# Problem to work on
Only the lines from the one containing "e d Hk Hd)." through the one containing "- eexists. split;" should be printed, exactly as they appear below, with both ends included.

# Extracted data entries
(* ===== verification/Rearrange.v ===== *)
(** * Renumbering, adding and clearing favorites

    Theorems about the handlers of [DataCenter] that give records their ids
    (src/DataCenter/DataCenterModule.cpp): [OnService_ReArrangeFavorite],
    [OnEvent_AddFavorite], [OnEvent_AddFavoriteFolder],
    [OnService_InitFavoriteData], [OnService_ClearData], and concrete states on
    which the theorems of [DataCenter] apply. *)
From stdpp Require Import prelude gmap sorting.
From Stdlib Require Import ZArith Lia.
From S2P Require Import Prelude Protocol Favorites DataCenter.

(** The records of a vector in order. *)
Definition recs (h : heap) (v : fav_vector) (rs : list (positive * FavoriteLineData)) : Prop :=
  v = map (fun e => Some (fst e)) rs /\ Forall (fun e => h !! fst e = Some (snd e)) rs.

Lemma valid_recs h v : valid_vec h v -> exists rs, recs h v rs.
Proof. intros H. destruct (load_all_valid h v H) as (rs & _ & Hm & Hall). by exists rs. Qed.

Lemma recs_lookup h v rs i : recs h v rs ->
  v !! i = (fun e => Some (fst e)) <$> rs !! i.
Proof. intros [-> _]. by rewrite list_lookup_fmap. Qed.

Lemma recs_get h v rs i l d :
  recs h v rs -> v !! i = Some (Some l) -> h !! l = Some d -> rs !! i = Some (l, d).
Proof.
  intros Hr Hi Hd. rewrite (recs_lookup _ _ _ _ Hr) in Hi.
  destruct (rs !! i) as [[l' d']|] eqn:E; simpl in Hi; [|done]. injection Hi as ->.
  destruct Hr as [_ Hall]. rewrite Forall_lookup in Hall. specialize (Hall _ _ E). simpl in Hall.
  congruence.
Qed.

(** [q] is one more than the last index below [k] whose id is [p], or 0. *)
Definition parent_slot (rs : list (positive * FavoriteLineData)) (p : Z) (k : Z) (q : Z) : Prop :=
  (q = 0 /\ forall i e, rs !! i = Some e -> Z.of_nat i < k -> nId (snd e) <> p) \/
  (exists i e, rs !! i = Some e /\ Z.of_nat i < k /\ nId (snd e) = p /\ q = Z.of_nat i + 1 /\
     forall j e', rs !! j = Some e' -> (i < j)%nat -> Z.of_nat j < k -> nId (snd e') <> p).

Lemma parent_slot_step rs p i e q :
  rs !! i = Some e -> parent_slot rs p (Z.of_nat i) q ->
  parent_slot rs p (Z.of_nat i + 1) (if p =? nId (snd e) then Z.of_nat i + 1 else q).
Proof.
  intros He Hq. destruct (Z.eqb_spec p (nId (snd e))) as [->|Hne].
  - right. exists i, e. split_and!; [done|lia|done|done|]. lia.
  - assert (Hlast : forall j e', rs !! j = Some e' -> Z.of_nat j < Z.of_nat i + 1 ->
              ~ Z.of_nat j < Z.of_nat i -> nId (snd e') <> p).
    { intros j e' Hj ? ?. assert (j = i) as -> by lia. congruence. }
    destruct Hq as [[-> Hq]|(j & ej & Hj & Hlt & Hp & -> & Hq)]; [left|right].
    + split; [done|]. intros j e' Hj Hlt. destruct (decide (Z.of_nat j < Z.of_nat i)); eauto.
    + exists j, ej. split_and!; [done|lia|done|done|]. intros k e' Hk Hjk Hlt'.
      destruct (decide (Z.of_nat k < Z.of_nat i)); eauto.
Qed.

Section Renumber.
Context (h : heap) (v : fav_vector) (rs : list (positive * FavoriteLineData)).
Context (Hrs : recs h v rs).

(** The table after visiting [j] columns of row [i]. *)
Definition table_inv (i j : Z) (t : list (Z * Z)) : Prop :=
  length t = length rs /\
  forall k e d, t !! k = Some e -> rs !! k = Some d ->
    parent_slot rs (nPid (snd d)) (if Z.of_nat k <? j then i + 1 else i) (snd e).

Lemma recs_length : length v = length rs.
Proof. destruct Hrs as [-> _]. apply length_map. Qed.

Lemma recs_read (i : nat) e :
  rs !! i = Some e -> vec_at v (Z.of_nat i) = Ok (Some (fst e)) /\ load_ptr h (Some (fst e)) = Ok (snd e).
Proof.
  intros He. split.
  - apply vec_at_nat. by rewrite (recs_lookup _ _ _ _ Hrs), He.
  - destruct Hrs as [_ Hall]. rewrite Forall_lookup in Hall.
    unfold load_ptr. simpl. by apply load_Ok, (Hall i).
Qed.

Lemma rearrange_scan_ok i j t :
  0 <= i < Z.of_nat (length rs) -> 0 <= j < Z.of_nat (length rs) -> table_inv i j t ->
  exists t', rearrange_scan h v i t j = Ok t' /\ table_inv i (j + 1) t'.
Proof.
  intros Hi Hj [Hlen Ht]. unfold rearrange_scan.
  destruct (lookup_lt_is_Some_2 rs (Z.to_nat i)) as [ei Hei]; [lia|].
  destruct (lookup_lt_is_Some_2 rs (Z.to_nat j)) as [ej Hej]; [lia|].
  destruct (lookup_lt_is_Some_2 t (Z.to_nat j)) as [tj Htj]; [lia|].
  destruct (recs_read _ _ Hei) as [R1 R2]. destruct (recs_read _ _ Hej) as [R3 R4].
  pose proof (vec_at_nat _ _ _ Htj) as R5.
  rewrite Z2Nat.id in R1, R3, R5 by lia.
  rewrite R3. simpl. rewrite R4. simpl. rewrite R1. simpl. rewrite R2. simpl.
  pose proof (parent_slot_step rs (nPid (snd ej)) (Z.to_nat i) ei (snd tj) Hei) as Hstep.
  rewrite Z2Nat.id in Hstep by lia.
  assert (Hold : parent_slot rs (nPid (snd ej)) i (snd tj)).
  { specialize (Ht _ _ _ Htj Hej). rewrite Z2Nat.id in Ht by lia. by rewrite Z.ltb_irrefl in Ht. }
  specialize (Hstep Hold).
  assert (Hkeep : forall k e d, t !! k = Some e -> rs !! k = Some d -> k <> Z.to_nat j ->
     parent_slot rs (nPid (snd d)) (if Z.of_nat k <? j + 1 then i + 1 else i) (snd e)).
  { intros k e d Hk Hd Hne. specialize (Ht k e d Hk Hd).
    destruct (Z.ltb_spec (Z.of_nat k) j), (Z.ltb_spec (Z.of_nat k) (j + 1)); [done|lia|lia|done]. }
  destruct (nPid (snd ej) =? nId (snd ei)).
  - rewrite R5. simpl. eexists. split; [done|]. split; [by rewrite length_insert|].
    intros k e d Hk Hd. destruct (decide (k = Z.to_nat j)) as [->|Hne].
    + rewrite list_lookup_insert_eq in Hk by lia. injection Hk as <-. simpl.
      assert (d = ej) as -> by congruence.
      by rewrite (proj2 (Z.ltb_lt _ _)) by lia.
    + rewrite list_lookup_insert_ne in Hk by done. by apply Hkeep.
  - eexists. split; [done|]. split; [done|]. intros k e d Hk Hd.
    destruct (decide (k = Z.to_nat j)) as [->|Hne]; [|by apply Hkeep].
    assert (d = ej) as -> by congruence. assert (e = tj) as -> by congruence.
    by rewrite (proj2 (Z.ltb_lt _ _)) by lia.
Qed.

Lemma rearrange_row_ok i t :
  0 <= i < Z.of_nat (length rs) -> table_inv i 0 t ->
  exists t', rearrange_row h v t i = Ok t' /\ table_inv (i + 1) 0 t'.
Proof.
  intros Hi Ht. unfold rearrange_row. rewrite recs_length.
  destruct (for_range_ind (table_inv i) (rearrange_scan h v i) t (Z.of_nat (length rs)))
    as (t' & -> & Hlen & Ht'); [lia|done| |].
  { intros j t1 Hj. by apply rearrange_scan_ok. }
  simpl. destruct (lookup_lt_is_Some_2 t' (Z.to_nat i)) as [ti Hti]; [lia|].
  pose proof (vec_at_nat _ _ _ Hti) as R. rewrite Z2Nat.id in R by lia. rewrite R. simpl.
  eexists. split; [done|]. split; [by rewrite length_insert|].
  intros k e d Hk Hd. rewrite (proj2 (Z.ltb_ge _ _)) by lia.
  assert (Hlt : (k < length rs)%nat) by (by eapply lookup_lt_Some).
  assert (exists e', t' !! k = Some e' /\ snd e' = snd e) as (e' & He' & <-).
  { destruct (decide (k = Z.to_nat i)) as [->|Hne].
    - rewrite list_lookup_insert_eq in Hk by lia. injection Hk as <-. eauto.
    - rewrite list_lookup_insert_ne in Hk by done. eauto. }
  specialize (Ht' k e' d He' Hd). by rewrite (proj2 (Z.ltb_lt _ _)) in Ht' by lia.
Qed.

(** The memory after [i] records were written back. *)
Definition store_inv (t : list (Z * Z)) (i : Z) (h1 : heap) : Prop :=
  (forall k l d e, rs !! k = Some (l, d) -> t !! k = Some e ->
     h1 !! l = Some (if Z.of_nat k <? i then set_ids (Z.of_nat k + 1) (snd e) d else d)) /\
  (forall l, Some l ∉ v -> h1 !! l = h !! l).

Lemma rearrange_store_ok t i h1 :
  NoDup v -> length t = length rs ->
  0 <= i < Z.of_nat (length rs) -> store_inv t i h1 ->
  exists h2, rearrange_store v t h1 i = Ok h2 /\ store_inv t (i + 1) h2.
Proof.
  intros Hnd Hlen Hi [Hin Hout]. unfold rearrange_store.
  destruct (lookup_lt_is_Some_2 rs (Z.to_nat i)) as [[l d] Hei]; [lia|].
  destruct (lookup_lt_is_Some_2 t (Z.to_nat i)) as [e Hti]; [lia|].
  destruct (recs_read _ _ Hei) as [R1 _]. pose proof (vec_at_nat _ _ _ Hti) as R2.
  rewrite Z2Nat.id in R1, R2 by lia. rewrite R1. simpl.
  pose proof (Hin _ _ _ _ Hei Hti) as Hld. rewrite Z2Nat.id, Z.ltb_irrefl in Hld by lia.
  unfold load. rewrite Hld. simpl. rewrite R2. simpl. eexists. split; [done|].
  assert (Hvi : forall k l' d', rs !! k = Some (l', d') -> v !! k = Some (Some l')).
  { intros k l' d' Hk. by rewrite (recs_lookup _ _ _ _ Hrs), Hk. }
  split.
  - intros k l' d' e' Hk Hek. destruct (decide (l' = l)) as [->|Hne].
    + assert (k = Z.to_nat i) as -> by (eapply NoDup_lookup; eauto).
      assert (d' = d) as -> by congruence. assert (e' = e) as -> by congruence.
      rewrite lookup_insert_eq, (proj2 (Z.ltb_lt _ _)) by lia.
      by rewrite Z2Nat.id by lia.
    + rewrite lookup_insert_ne by done. rewrite (Hin _ _ _ _ Hk Hek).
      destruct (Z.ltb_spec (Z.of_nat k) i), (Z.ltb_spec (Z.of_nat k) (i + 1)); [done|lia| |done].
      assert (k = Z.to_nat i) as -> by lia. congruence.
  - intros l' Hl'. rewrite lookup_insert_ne; [by apply Hout|].
    intros ->. apply Hl', list_elem_of_lookup. eauto.
Qed.

End Renumber.

(** The renumbering service on a non-empty vector of distinct valid pointers. *)
Lemma ReArrange_run s rs :
  let v := m_vFavoriteLineData s in
  recs (mem s) v rs -> v <> [] -> NoDup v ->
  exists h', OnService_ReArrangeFavorite s = Ok (with_mem h' s, Z.of_nat (length v)) /\
    (forall k l d, rs !! k = Some (l, d) ->
       exists q, h' !! l = Some (set_ids (Z.of_nat k + 1) q d) /\
                 parent_slot rs (nPid d) (Z.of_nat (length v)) q) /\
    (forall l, Some l ∉ v -> h' !! l = mem s !! l).
Proof.
  intros v Hrs Hne Hnd. unfold OnService_ReArrangeFavorite. fold v.
  assert (Hlen : length v = length rs) by (by eapply recs_length).
  assert (exists p, vec_at v 0 = Ok p) as [p ->].
  { destruct v as [|p v']; [done|]. by exists p. }
  simpl. rewrite Hlen.
  destruct (for_range_ind (fun i => table_inv rs i 0) (rearrange_row (mem s) v)
    (replicate (length rs) (0, 0)) (Z.of_nat (length rs))) as (t & -> & Htl & Ht); [lia| | |].
  { split; [apply length_replicate|]. intros k e d Hk Hd. apply lookup_replicate in Hk as [-> Hk].
    left. split; [done|]. rewrite (proj2 (Z.ltb_ge _ _)) by lia. lia. }
  { intros i t Hi. by apply rearrange_row_ok. }
  simpl.
  destruct (for_range_ind (store_inv (mem s) v rs t) (rearrange_store v t) (mem s)
    (Z.of_nat (length rs))) as (h' & -> & Hin & Hout); [lia| | |].
  { split; [|done]. intros k l d e Hk _. rewrite (proj2 (Z.ltb_ge _ _)) by lia.
    destruct Hrs as [_ Hall]. rewrite Forall_lookup in Hall. apply (Hall _ _ Hk). }
  { intros i h1 Hi. by eapply rearrange_store_ok. }
  exists h'. split; [done|]. split; [|done]. intros k l d Hk.
  assert (Hlt : (k < length rs)%nat) by (by eapply lookup_lt_Some).
  destruct (lookup_lt_is_Some_2 t k) as [e He]; [lia|].
  exists (snd e). rewrite (Hin k l d e Hk He), (proj2 (Z.ltb_lt _ _)) by lia.
  split; [done|]. specialize (Ht k e (l, d) He Hk). simpl in Ht.
  by rewrite (proj2 (Z.ltb_ge _ _)) in Ht by lia.
Qed.

(** With unique ids, the new parent id designates the same record. *)
Lemma parent_slot_unique rs p q :
  (forall i j ei ej, rs !! i = Some ei -> rs !! j = Some ej -> nId (snd ei) = nId (snd ej) -> i = j) ->
  parent_slot rs p (Z.of_nat (length rs)) q ->
  (forall k e, rs !! k = Some e -> (q = Z.of_nat k + 1 <-> p = nId (snd e))) /\
  (q = 0 <-> forall e, e ∈ rs -> nId (snd e) <> p).
Proof.
  intros Hu [[-> Hq]|(i & e & Hi & Hlt & <- & -> & Hq)]; split.
  - intros k e Hk. split; [lia|]. intros ->. pose proof (lookup_lt_Some _ _ _ Hk).
    by destruct (Hq k e Hk ltac:(lia)).
  - split; [|done]. intros _ e [k Hk]%list_elem_of_lookup.
    pose proof (lookup_lt_Some _ _ _ Hk). apply (Hq k e Hk). lia.
  - intros k e' Hk. split.
    + intros Heq. assert (k = i) as -> by lia. congruence.
    + intros Heq. by rewrite (Hu i k e e' Hi Hk Heq).
  - split; [lia|]. intros Hno. destruct (Hno e); [|done]. by eapply list_elem_of_lookup_2.
Qed.

(** Ids are unique along the vector. *)
Definition unique_ids (h : heap) (v : fav_vector) : Prop :=
  forall i j li lj di dj, v !! i = Some (Some li) -> v !! j = Some (Some lj) ->
    h !! li = Some di -> h !! lj = Some dj -> nId di = nId dj -> i = j.

(** [h'] is [h] with the records of [v] numbered from 1 in order, each below
    the same parent as before, and below the root when it had no parent. *)
Definition renumbered (h : heap) (v : fav_vector) (h' : heap) : Prop :=
  (forall k l d, v !! k = Some (Some l) -> h !! l = Some d ->
     exists q, h' !! l = Some (set_ids (Z.of_nat k + 1) q d) /\
       (forall k2 l2 d2, v !! k2 = Some (Some l2) -> h !! l2 = Some d2 ->
          (q = Z.of_nat k2 + 1 <-> nPid d = nId d2)) /\
       (q = 0 <-> forall k2 l2 d2, v !! k2 = Some (Some l2) -> h !! l2 = Some d2 -> nId d2 <> nPid d)) /\
  (forall l, Some l ∉ v -> h' !! l = h !! l).

Lemma unique_ids_NoDup h v : valid_vec h v -> unique_ids h v -> NoDup v.
Proof.
  intros Hv Hu. apply NoDup_alt. intros i j p Hi Hj.
  unfold valid_vec in Hv. rewrite Forall_lookup in Hv.
  destruct (Hv i p Hi) as (l & d & -> & Hd). eauto.
Qed.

# Exercise response
  { intros k e d Hk Hd Hne. specialize (Ht k e d Hk Hd).
    destruct (Z.ltb_spec (Z.of_nat k) j), (Z.ltb_spec (Z.of_nat k) (j + 1)); [done|lia|lia|done]. }
  destruct (nPid (snd ej) =? nId (snd ei)).
  - rewrite R5. simpl. eexists. split; [done|]. split; [by rewrite length_insert|].
    intros k e d Hk Hd. destruct (decide (k = Z.to_nat j)) as [->|Hne].
    + rewrite list_lookup_insert_eq in Hk by lia. injection Hk as <-. simpl.
      assert (d = ej) as -> by congruence.
      by rewrite (proj2 (Z.ltb_lt _ _)) by lia.
    + rewrite list_lookup_insert_ne in Hk by done. by apply Hkeep.
  - eexists. split; [done|]. split; [done|]. intros k e d Hk Hd.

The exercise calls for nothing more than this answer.